Conveying a confirmed positive result – in the context of conventional testing
A positive test result has significant implications for an individual and their clinician. A positive result may result in considerable distress for an individual. The discussion when conveying a positive result should include:
• Giving the test result in person and in a manner that is sensitive and appropriate to the gender, culture, behaviour and language of the person who has been tested
• Providing information about HIV infection and the benefits of early treatment to prevent illness and reduce the risk of transmission to others.
• Providing an opportunity to immediately commence the patient on treatment if at an HIV service or rapid referral to such a service
The discussion when conveying a positive result should include:
• Giving the test result in person and in a manner that is sensitive and appropriate to the gender, culture, behaviour and language of the person who has been tested
• Providing information about HIV infection and the benefits of early treatment to prevent illness and reduce the risk of transmission to others.
• Providing an opportunity to immediately commence the patient on treatment if at an HIV service or rapid referral to such a service
• Providing contact tracing and partner notification strategies, and whether there are any recent contacts of the person (within 72 hours of sexual contact) who would benefit from HIV post-exposure prophylaxis (PEP)
• Assessing support mechanisms of the person and offering immediate referral to a support agency, or information to facilitate access at the person’s discretion
• Arranging appropriate referral for HIV-specific medical care
• Discussing legal obligations relevant to the local jurisdiction about disclosure of HIV status (see ASHM’s Guide to Australian HIV Laws and Policies for Healthcare Professionals)
• Discussing transmission of HIV and how onward transmission may be prevented, including pre-exposure prophylaxis (PrEP) for HIV-negative partners
• Offering a timely follow up appointment.
People who are given a new diagnosis often have difficulty absorbing information in the initial consultation. It is usually necessary to cover the issues above over a period of time and subsequent consultation, or referral to specialist care should be offered in a timely manner at the time of diagnosis.
Challenging cases
Indeterminate results
A small number of patients will have indeterminate results with conventional testing, where the presence or absence of infection is not established. Such a result may represent infection that cannot be definitively diagnosed at the point in time the test was performed or may represent non-specific test reactivity.

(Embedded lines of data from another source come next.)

(** * ERP core backend: inventory, procurement and sales handlers

    A shallow embedding of the route handlers of [app/routes/inventory.py],
    [app/routes/procurement.py] and [app/routes/sales.py] over the tables of
    [app/models.py], followed by the properties of the purchase-order and
    sales-order life cycles.

    Modelling conventions.
    - A table is the list of its rows, oldest first.  [query(...).first()]
      on a primary key is [find]; a bulk [query(...).update(...)] is a [map].
    - Python [int]s are [Z].  An [Integer] column holds a 32-bit value: a
      request that writes one outside [-2147483648, 2147483647] fails when
      the statement is sent and is answered with 500 ([Integer]).  The
      version counters, which grow by one per request, are not checked.
    - A [Numeric] column holds a decimal number of any precision, modelled by
      its value in [Q]; the ORM hands it to Python as a [decimal.Decimal].
      Arithmetic on [Decimal]s computes the exact result and rounds it to the
      28 significant digits of the default context, ties to even
      ([context_round]).  The limits of the exponent range are not modelled.
    - A float of a request body is stored in a [Numeric] column as the
      decimal number its shortest representation denotes (0.1 as 1/10, 1e30
      as 10^30), and is modelled by that number.  An infinite float (1e999 in
      JSON) passes [confloat(gt=0)]; what the store then holds depends on the
      database driver, which is not among the sources.  Requests that carry
      one are not covered.
    - Primary keys are [uuid.uuid4] values; the store carries a supply of
      unused keys ([uuid_supply]), drawn when a row is inserted.
    - A handler runs in one session.  [raise HTTPException] (or an uncaught
      Python exception, reported as status 500) ends the request before
      [db.commit()], so nothing of the session reaches the store.
    - Text, date and timestamp columns that no handler reads or computes
      with (contacts, addresses, [created_at], [updated_at], [paid_at]) are
      left out of the rows and of the responses; the statements below speak
      of the columns that are kept.
    - A query without [order_by] returns its rows in an order the database
      chooses.  [first()] is used on that order only where at most one row
      matches or where any match will do; the handlers that return all rows
      take the order as an argument.
    - Serialising the returned object through the route's [response_model]
      happens after the handler has committed; it is not part of the model. *)

From Stdlib Require Import ZArith QArith List String Ascii Bool Lia Permutation.
Import ListNotations.
Open Scope Z_scope.

Definition Id := nat.

(** ** Column values *)

(** [purchase_orders.po_status] *)
Inductive POStatus :=
| po_pending_price_negotiation | po_approved | po_acknowledged | po_received.

(** [acknowledgements.status]: proposed | accepted | rejected | superseded *)
Inductive AckStatus := ack_proposed | ack_accepted | ack_rejected | ack_superseded.

(** [delivery_inbound.status] and [delivery_outbound.status] *)
Inductive DeliveryStatus := dl_pending | dl_in_transit | dl_received | dl_delivered.

(** [bills.payment_status], [invoices.payment_status] *)
Inductive PaymentStatus := pay_pending | pay_paid | pay_voided.

(** [quotes.status] *)
Inductive QuoteStatus := q_sent | q_revised | q_accepted | q_superseded.

(** [sales_orders.order_status] *)
Inductive OrderStatus :=
| so_pending_price_negotiation | so_confirmed | so_partially_delivered
| so_delivered | so_cancelled.

Definition POStatus_eqb (a b : POStatus) : bool :=
  match a, b with
  | po_pending_price_negotiation, po_pending_price_negotiation
  | po_approved, po_approved
  | po_acknowledged, po_acknowledged
  | po_received, po_received => true
  | _, _ => false
  end.

Definition DeliveryStatus_eqb (a b : DeliveryStatus) : bool :=
  match a, b with
  | dl_pending, dl_pending | dl_in_transit, dl_in_transit
  | dl_received, dl_received | dl_delivered, dl_delivered => true
  | _, _ => false
  end.

Definition PaymentStatus_eqb (a b : PaymentStatus) : bool :=
  match a, b with
  | pay_pending, pay_pending | pay_paid, pay_paid | pay_voided, pay_voided => true
  | _, _ => false
  end.

Definition QuoteStatus_eqb (a b : QuoteStatus) : bool :=
  match a, b with
  | q_sent, q_sent | q_revised, q_revised
  | q_accepted, q_accepted | q_superseded, q_superseded => true
  | _, _ => false
  end.

Definition OrderStatus_eqb (a b : OrderStatus) : bool :=
  match a, b with
  | so_pending_price_negotiation, so_pending_price_negotiation
  | so_confirmed, so_confirmed
  | so_partially_delivered, so_partially_delivered
  | so_delivered, so_delivered
  | so_cancelled, so_cancelled => true
  | _, _ => false
  end.

(** ** Tables ([app/models.py]) *)

Module StockItem.
Record t := mk {
  item_id : Id;
  item_name : string;
  item_qty : Z;
  rate : Q;
  safety_stock : Z }.
Definition set_item_qty (v : Z) (r : t) : t :=
  mk (item_id r) (item_name r) v (rate r) (safety_stock r).
End StockItem.

Module Supplier.
Record t := mk {
  supplier_id : Id;
  supplier_name : string;
  account_balance : Q }.
Definition set_account_balance (v : Q) (r : t) : t :=
  mk (supplier_id r) (supplier_name r) v.
End Supplier.

Module PurchaseOrder.
Record t := mk {
  po_id : Id;
  supplier_id : Id;
  item_id : Id;
  qty_ordered : Z;
  final_price_per_item : option Q;
  po_status : POStatus }.
Definition set_final_price_per_item (v : option Q) (r : t) : t :=
  mk (po_id r) (supplier_id r) (item_id r) (qty_ordered r) v (po_status r).
Definition set_po_status (v : POStatus) (r : t) : t :=
  mk (po_id r) (supplier_id r) (item_id r) (qty_ordered r)
     (final_price_per_item r) v.
End PurchaseOrder.

Module Acknowledgement.
Record t := mk {
  ack_id : Id;
  po_id : Id;
  final_price_per_item : option Q;
  status : AckStatus;
  is_final : bool;
  version : Z }.
Definition set_status (v : AckStatus) (r : t) : t :=
  mk (ack_id r) (po_id r) (final_price_per_item r) v (is_final r) (version r).
Definition set_is_final (v : bool) (r : t) : t :=
  mk (ack_id r) (po_id r) (final_price_per_item r) (status r) v (version r).
End Acknowledgement.

Module DeliveryInbound.
Record t := mk {
  delivery_inbound_id : Id;
  po_id : Id;
  status : DeliveryStatus }.
End DeliveryInbound.

Module Bill.
Record t := mk {
  bill_id : Id;
  po_id : Id;
  ack_id : Id;
  payment_status : PaymentStatus;
  payment_reference : option string }.
Definition set_payment (s : PaymentStatus) (ref : option string) (r : t) : t :=
  mk (bill_id r) (po_id r) (ack_id r) s ref.
End Bill.

Module Client.
Record t := mk {
  client_id : Id;
  client_name : string;
  account_balance : Q }.
Definition set_account_balance (v : Q) (r : t) : t :=
  mk (client_id r) (client_name r) v.
End Client.

Module Quote.
Record t := mk {
  quote_id : Id;
  client_id : Id;
  item_id : Id;
  order_qty : Z;
  final_price_per_item : Q;
  status : QuoteStatus;
  version : Z;
  is_final : bool;
  superseded_by : option Id }.
Definition set_status (v : QuoteStatus) (r : t) : t :=
  mk (quote_id r) (client_id r) (item_id r) (order_qty r)
     (final_price_per_item r) v (version r) (is_final r) (superseded_by r).
Definition set_is_final (v : bool) (r : t) : t :=
  mk (quote_id r) (client_id r) (item_id r) (order_qty r)
     (final_price_per_item r) (status r) (version r) v (superseded_by r).
Definition set_superseded_by (v : option Id) (r : t) : t :=
  mk (quote_id r) (client_id r) (item_id r) (order_qty r)
     (final_price_per_item r) (status r) (version r) (is_final r) v.
End Quote.

Module SalesOrder.
Record t := mk {
  so_id : Id;
  client_id : Id;
  quote_id : option Id;
  item_id : Id;
  qty_ordered : Z;
  final_price_per_item : Q;
  order_status : OrderStatus;
  invoice_id : option Id }.
Definition set_order_status (v : OrderStatus) (r : t) : t :=
  mk (so_id r) (client_id r) (quote_id r) (item_id r) (qty_ordered r)
     (final_price_per_item r) v (invoice_id r).
Definition set_invoice_id (v : option Id) (r : t) : t :=
  mk (so_id r) (client_id r) (quote_id r) (item_id r) (qty_ordered r)
     (final_price_per_item r) (order_status r) v.
End SalesOrder.

Module DeliveryOutbound.
Record t := mk {
  delivery_outbound_id : Id;
  so_id : Id;
  delivered_qty : Z;
  status : DeliveryStatus }.
End DeliveryOutbound.

Module Invoice.
Record t := mk {
  invoice_id : Id;
  so_id : Id;
  quote_id : option Id;
  payment_status : PaymentStatus;
  voided : bool }.
Definition set_voided (s : PaymentStatus) (v : bool) (r : t) : t :=
  mk (invoice_id r) (so_id r) (quote_id r) s v.
End Invoice.

(** ** The store *)

Record Db := mkDb {
  stock_items : list StockItem.t;
  suppliers : list Supplier.t;
  purchase_orders : list PurchaseOrder.t;
  acknowledgements : list Acknowledgement.t;
  delivery_inbound : list DeliveryInbound.t;
  bills : list Bill.t;
  clients : list Client.t;
  quotes : list Quote.t;
  sales_orders : list SalesOrder.t;
  delivery_outbound : list DeliveryOutbound.t;
  invoices : list Invoice.t;
  uuid_supply : Id }.

Definition empty_db : Db := mkDb [] [] [] [] [] [] [] [] [] [] [] 0%nat.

Patients unconvinced by a negative or positive result
Patients who fall into this category can be time consuming and may have psychological issues that need to be addressed. Assistance in dealing with these patients can be obtained from specialist services and the Australasian Society for HIV, Viral Hepatitis and Sexual Health Medicine who can offer help to refer a patient in this predicament to an alternative service for a second opinion.
Patients who do not return for positive test results
These patients can place others at risk if they do not know their status. It is important to try to actively contact these patients. Clinicians should use discretion when relaying results by phone to the individual or in written correspondence. The request should be for the individual to re-contact the testing service.
The decision to stop trying to follow up a patient can be a difficult one. Attempts to contact patients should be documented in the patient’s file. General practice, in particular, may have limited capacity to perform patient follow-up and general practitioners should pass this responsibility to the local public health unit if they have exhausted their resources.
The RACGP Standards for General Practices provides guidelines for follow-up of pathology results that should be referred to.
Post-mortem testing
HIV tests are not standardised in the post-mortem setting. A pathologist undertaking HIV testing as part of the process of a coronial examination or other post-mortem examination is responsible for ensuring that the other provisions of this policy are adhered to, including notification and contact tracing. Mortuary staff may need assistance in approaching contact tracing and this can be provided by public health units and sexual health clinics.